Le portrait dépeint, fut-il pour une histoire dramatique autant que fantaisiste, se doit d'être crédible tant sur les plans rationnel qu'émotionnel. On doit pouvoir y croire sans accrocher sur une ambiguïté, un sentiment fictif ou mettre en doute une intention de l'auteur et de son sujet, celui-ci fut-il un chat craignant de se faire émasculer par un vétérinaire et qui préfère prendre la poudre d'escampette pour sauver sa peau. On doit pouvoir y croire, point.
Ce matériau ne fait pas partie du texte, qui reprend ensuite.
(* ===== verification/Netip.v ===== *)
(** * IP addresses and prefixes

    The part of Go's [net/netip] that labels and selectors use: addresses, prefixes, their
    text form and containment. *)

From Stdlib Require Import Ascii.
From stdpp Require Import pretty.
From S2P Require Import Prelude Text.

Local Open Scope Z_scope.

(** ** Addresses *)

(** A 32-bit address, or a 128-bit address with a zone. *)
Inductive Addr := V4 (a : Z) | V6 (a : Z) (zone : text).

#[export] Instance Addr_eq_dec : EqDecision Addr.
Proof. solve_decision. Defined.

Definition Is4 (a : Addr) : bool := match a with V4 _ => true | V6 _ _ => false end.
Definition Is6 (a : Addr) : bool := negb (Is4 a).
Definition BitLen (a : Addr) : Z := if Is4 a then 32 else 128.
Definition hasZone (a : Addr) : bool := match a with V4 _ => false | V6 _ z => bool_decide (z ≠ []) end.
Definition addr_word (a : Addr) : Z := match a with V4 w => w | V6 w _ => w end.

(** An IPv4 address mapped into IPv6. *)
Definition Is4In6 (w : Z) : bool := Z.shiftr w 32 =? 65535.

(** ** Parsing *)

Definition decval (c : ascii) : option Z :=
  let n := code c in if (48 <=? n) && (n <=? 57) then Some (n - 48) else None.

Definition hexval (c : ascii) : option Z :=
  let n := code c in
  if (48 <=? n) && (n <=? 57) then Some (n - 48)
  else if (97 <=? n) && (n <=? 102) then Some (n - 97 + 10)
  else if (65 <=? n) && (n <=? 70) then Some (n - 65 + 10)
  else None.

(** [parseIPv4Fields]: the four bytes.  [dot] is whether no digit of the current field was
    seen yet, which is the case at the start and after a dot. *)
Fixpoint parseIPv4Fields (val digLen : Z) (dot : bool) (fields : list Z) (s : text) : option (list Z) :=
  match s with
  | [] => if (length fields <? 3)%nat then None else Some (fields ++ [val])
  | c :: s =>
      match decval c with
      | Some d =>
          if (digLen =? 1) && (val =? 0) then None
          else if 255 <? val * 10 + d then None
          else parseIPv4Fields (val * 10 + d) (digLen + 1) false fields s
      | None =>
          if bool_decide (c = "."%char) then
            if dot || bool_decide (s = []) then None
            else if (length fields =? 3)%nat then None
            else parseIPv4Fields 0 0 true (fields ++ [val]) s
          else None
      end
  end.

Definition parseIPv4 (s : text) : option (list Z) := parseIPv4Fields 0 0 true [] s.

(** The word of some parts of [w] bits, the first one highest. *)
Definition join (w : Z) (parts : list Z) : Z := foldl (λ acc p, Z.lor (Z.shiftl acc w) p) 0 parts.

(** One group of hexadecimal digits: its value, how many digits it has and what follows. *)
Fixpoint hex_group (off acc : Z) (s : text) : option (Z * Z * text) :=
  match s with
  | [] => Some (acc, off, [])
  | c :: s' =>
      match hexval c with
      | None => Some (acc, off, s)
      | Some d =>
          let acc := acc * 16 + d in
          if 3 <? off then None
          else if 65535 <? acc then None
          else hex_group (off + 1) acc s'
      end
  end.

(** The loop of [parseIPv6]: what is left of the text, the groups and where the ellipsis is.
    The fuel is the number of groups that fit. *)
Fixpoint parse_groups (fuel : nat) (groups : list Z) (ellipsis : option nat) (s : text) : option (text * list Z * option nat) :=
  match fuel with
  | O => Some (s, groups, ellipsis)
  | S fuel =>
      match hex_group 0 0 s with
      | None => None
      | Some (acc, off, rest) =>
          if off =? 0 then None
          else match rest with
          | [] => Some ([], groups ++ [acc], ellipsis)
          | c :: s1 =>
              if bool_decide (c = "."%char) then
                if bool_decide (ellipsis = None) && negb (length groups =? 6)%nat then None
                else if (8 <? length groups + 2)%nat then None
                else match parseIPv4 s with
                     | Some [a; b; c; d] => Some ([], groups ++ [a * 256 + b; c * 256 + d], ellipsis)
                     | _ => None
                     end
              else if bool_decide (c = ":"%char) then
                let groups := groups ++ [acc] in
                match s1 with
                | [] => None
                | c1 :: s2 =>
                    if bool_decide (c1 = ":"%char) then
                      match ellipsis with
                      | Some _ => None
                      | None =>
                          if bool_decide (s2 = []) then Some ([], groups, Some (length groups))
                          else parse_groups fuel groups (Some (length groups)) s2
                      end
                    else parse_groups fuel groups ellipsis s1
                end
              else None
          end
      end
  end.

(** The groups with the ellipsis filled in. *)
Definition expand (groups : list Z) (ellipsis : option nat) : option (list Z) :=
  if (length groups <? 8)%nat then
    match ellipsis with
    | None => None
    | Some i => Some (take i groups ++ replicate (8 - length groups) 0 ++ drop i groups)
    end
  else if bool_decide (ellipsis = None) then Some groups else None.

Definition parseIPv6 (s : text) : option Addr :=
  match (match cut_at "%" s with
         | None => Some (s, [])
         | Some (s, zone) => if bool_decide (zone = []) then None else Some (s, zone)
         end) with
  | None => None
  | Some (s, zone) =>
      let start :=
        match s with
        | c :: c' :: s' => if bool_decide (c = ":"%char) && bool_decide (c' = ":"%char) then (s', Some 0%nat) else (s, None)
        | _ => (s, None)
        end in
      if bool_decide (start.1 = []) && bool_decide (start.2 = Some 0%nat) then Some (V6 0 zone)
      else match parse_groups 8 [] start.2 start.1 with
           | Some ([], groups, ellipsis) => (λ l, V6 (join 16 l) zone) <$> expand groups ellipsis
           | _ => None
           end
  end.

(** [ParseAddr] goes by the first separator. *)
Fixpoint addr_kind (s : text) : option bool :=
  match s with
  | [] => None
  | c :: s =>
      if bool_decide (c = "."%char) then Some true
      else if bool_decide (c = ":"%char) then Some false
      else if bool_decide (c = "%"%char) then None
      else addr_kind s
  end.

Definition ParseAddr (s : text) : option Addr :=
  match addr_kind s with
  | Some true => (λ l, V4 (join 8 l)) <$> parseIPv4 s
  | Some false => parseIPv6 s
  | None => None
  end.

(** ** Prefixes *)

Record Prefix := mkPrefix { pfx_Addr : Addr; pfx_Bits : Z }.

#[export] Instance Prefix_eq_dec : EqDecision Prefix.
Proof. solve_decision. Defined.

(** The digits of a number without sign. *)
Fixpoint decimal (acc : Z) (s : text) : option Z :=
  match s with
  | [] => Some acc
  | c :: s => match decval c with Some d => decimal (acc * 10 + d) s | None => None end
  end.

Definition parse_bits (s : text) : option Z :=
  match s with
  | [] => None
  | [c] => decval c
  | c :: _ => match decval c with Some d => if d =? 0 then None else decimal 0 s | None => None end
  end.

Definition ParsePrefix (s : text) : option Prefix :=
  match cut_last "/" s with
  | None => None
  | Some (addr, bits) =>
      match ParseAddr addr with
      | None => None
      | Some ip =>
          if hasZone ip then None
          else match parse_bits bits with
               | None => None
               | Some n => if n <=? BitLen ip then Some (mkPrefix ip n) else None
               end
      end
  end.

(** The word without its bits past the prefix. *)
Definition mask_word (len bits w : Z) : Z := Z.shiftl (Z.shiftr w (len - bits)) (len - bits).

Definition Masked (p : Prefix) : Prefix :=
  match pfx_Addr p with
  | V4 w => mkPrefix (V4 (mask_word 32 (pfx_Bits p) w)) (pfx_Bits p)
  | V6 w _ => mkPrefix (V6 (mask_word 128 (pfx_Bits p) w) []) (pfx_Bits p)
  end.

Definition Prefix_Contains (p : Prefix) (ip : Addr) : bool :=
  negb (hasZone ip) && bool_decide (Is4 (pfx_Addr p) = Is4 ip) &&
  (Z.shiftr (Z.lxor (addr_word ip) (addr_word (pfx_Addr p))) (BitLen ip - pfx_Bits p) =? 0).

(** ** Printing *)

Definition hexdigit (d : Z) : ascii := chr (if d <? 10 then 48 + d else 87 + d).

Definition appendDecimal (x : Z) : text :=
  (if 100 <=? x then [hexdigit (x / 100)] else []) ++
  (if 10 <=? x then [hexdigit (x / 10 mod 10)] else []) ++ [hexdigit (x mod 10)].

Definition appendHex (x : Z) : text :=
  (if 4096 <=? x then [hexdigit (Z.shiftr x 12)] else []) ++
  (if 256 <=? x then [hexdigit (Z.land (Z.shiftr x 8) 15)] else []) ++
  (if 16 <=? x then [hexdigit (Z.land (Z.shiftr x 4) 15)] else []) ++ [hexdigit (Z.land x 15)].

(** The parts of a word. *)
Definition split (n : nat) (w word : Z) : list Z :=
  map (λ i, Z.land (Z.shiftr word (w * Z.of_nat (n - 1 - i))) (Z.ones w)) (seq 0 n).

Definition string4 (w : Z) : text :=
  match split 4 8 w with
  | [a; b; c; d] => appendDecimal a ++ ["."%char] ++ appendDecimal b ++ ["."%char] ++ appendDecimal c ++ ["."%char] ++ appendDecimal d
  | _ => []
  end.

(** How many zero groups a list starts with. *)
Fixpoint zero_run (l : list Z) : nat :=
  match l with
  | [] => 0%nat
  | x :: l => if x =? 0 then S (zero_run l) else 0%nat
  end.

(** The first longest run of at least two zero groups: its start and its end, both 255 when
    there is none. *)
Fixpoint longest_run (i : nat) (best : nat * nat) (l : list Z) : nat * nat :=
  match l with
  | [] => best
  | x :: l' =>
      let n := zero_run l in
      longest_run (S i) (if (2 <=? n)%nat && (best.2 - best.1 <? n)%nat then (i, i + n)%nat else best) l'
  end.

(** The loop of [appendTo6] from group [i]. *)
Fixpoint print_groups (zeroStart zeroEnd : nat) (skip i : nat) (l : list Z) : text :=
  match l with
  | [] => []
  | x :: l =>
      if (i <? skip)%nat then print_groups zeroStart zeroEnd skip (S i) l
      else if (i =? zeroStart)%nat then [":"; ":"]%char ++ print_groups zeroStart zeroEnd zeroEnd (S i) l
      else (if negb (i =? 0)%nat && negb (i =? zeroEnd)%nat then [":"%char] else []) ++ appendHex x ++
           print_groups zeroStart zeroEnd skip (S i) l
  end.

Definition string6 (w : Z) : text :=
  let l := split 8 16 w in
  let '(zeroStart, zeroEnd) := longest_run 0 (255, 255)%nat l in
  print_groups zeroStart zeroEnd 0 0 l.

Definition string4In6 (w : Z) : text := of_string "::ffff:" ++ string4 (Z.land w (Z.ones 32)).

Definition Addr_String (a : Addr) : text :=
  match a with
  | V4 w => string4 w
  | V6 w zone =>
      (if Is4In6 w then string4In6 w else string6 w) ++ (if bool_decide (zone = []) then [] else "%"%char :: zone)
  end.

Definition Itoa (n : Z) : text := of_string (pretty (Z.to_N n)).

Definition Prefix_String (p : Prefix) : text := Addr_String (pfx_Addr p) ++ ["/"%char] ++ Itoa (pfx_Bits p).

(** ** Digits *)

(** Checking a property of the numbers below a bound. *)
Lemma below_check (n : nat) (P : Z → bool) : forallb P (map Z.of_nat (seq 0 n)) = true → ∀ d, 0 ≤ d < Z.of_nat n → P d = true.
Proof.
  rewrite List.forallb_forall. intros H d Hd. apply H. apply in_map_iff. exists (Z.to_nat d). split; [lia|]. apply in_seq. lia.
Qed.

Lemma hexval_digit d : 0 ≤ d < 16 → hexval (hexdigit d) = Some d.
Proof.
  intros Hd. pose proof (below_check 16 (λ d, bool_decide (hexval (hexdigit d) = Some d)) ltac:(by vm_compute) d ltac:(lia)) as H.
  by apply bool_decide_eq_true in H.
Qed.

Lemma decval_digit d : 0 ≤ d < 10 → decval (hexdigit d) = Some d.
Proof.
  intros Hd. pose proof (below_check 10 (λ d, bool_decide (decval (hexdigit d) = Some d)) ltac:(by vm_compute) d ltac:(lia)) as H.
  by apply bool_decide_eq_true in H.
Qed.

(** A character that ends a group. *)
Definition stops (s : text) : Prop := match s with [] => True | c :: _ => hexval c = None end.
Definition not_decimal (s : text) : Prop := match s with [] => True | c :: _ => decval c = None end.

Lemma hex_group_stop off acc s : stops s → hex_group off acc s = Some (acc, off, s).
Proof. destruct s as [|c s]; cbn; [done|]. by intros ->. Qed.

Lemma hex_group_digit off acc d s : 0 ≤ d < 16 → off ≤ 3 → acc * 16 + d ≤ 65535 →
  hex_group off acc (hexdigit d :: s) = hex_group (off + 1) (acc * 16 + d) s.
Proof.
  intros Hd Ho Ha. cbn. rewrite hexval_digit by done. destruct (Z.ltb_spec 3 off); [lia|]. by destruct (Z.ltb_spec 65535 (acc * 16 + d)); [lia|].
Qed.

(** The hexadecimal digits of a 16-bit word. *)
Lemma appendHex_digits x : 0 ≤ x < 65536 →
  appendHex x = (if 4096 <=? x then [hexdigit (x / 4096)] else []) ++ (if 256 <=? x then [hexdigit (x / 256 mod 16)] else []) ++
    (if 16 <=? x then [hexdigit (x / 16 mod 16)] else []) ++ [hexdigit (x mod 16)].
Proof.
  intros Hx. unfold appendHex. change 15 with (Z.ones 4). rewrite !Z.land_ones, !Z.shiftr_div_pow2 by lia. done.
Qed.

Lemma hex_group_append x s : 0 ≤ x < 65536 → stops s → ∃ off, 0 < off ∧ hex_group 0 0 (appendHex x ++ s) = Some (x, off, s).
Proof.
  intros Hx Hs. rewrite appendHex_digits by done.
  destruct (Z.leb_spec 4096 x); [|destruct (Z.leb_spec 256 x); [|destruct (Z.leb_spec 16 x)]].
  1: destruct (Z.leb_spec 256 x); [|lia]; destruct (Z.leb_spec 16 x); [|lia]; exists 4.
  2: destruct (Z.leb_spec 16 x); [|lia]; exists 3.
  3: exists 2. 4: exists 1.
  all: split; [lia|]; cbn [app].
  all: rewrite !hex_group_digit by dlia; rewrite hex_group_stop by done;
    match goal with |- Some (?a, _, _) = _ => replace a with x by dlia; done end.
Qed.

Lemma appendHex_head x : 0 ≤ x < 65536 → ∃ d s, appendHex x = hexdigit d :: s ∧ 0 ≤ d < 16.
Proof.
  intros Hx. rewrite appendHex_digits by done.
  destruct (Z.leb_spec 4096 x); [|destruct (Z.leb_spec 256 x); [|destruct (Z.leb_spec 16 x)]]; cbn [app]; eexists _, _; split; try done; dlia.
Qed.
C'est là qu'un auteur talentueux se démarque.
Essentiellement, on souhaite retrouver des personnages reconnaissables dans des situations reconnaissables. Même si c'est un jeune Belzébuth croisant un vieux matou clamant [On m'a ôté mes griffes / mais je sais bricoler / J'ai mis une lame de canif […] bien droite au bout de ma patte] (7.6), on reconnaît des personnages et on assiste à un déroulement de motivations bien humaines auxquelles on croit.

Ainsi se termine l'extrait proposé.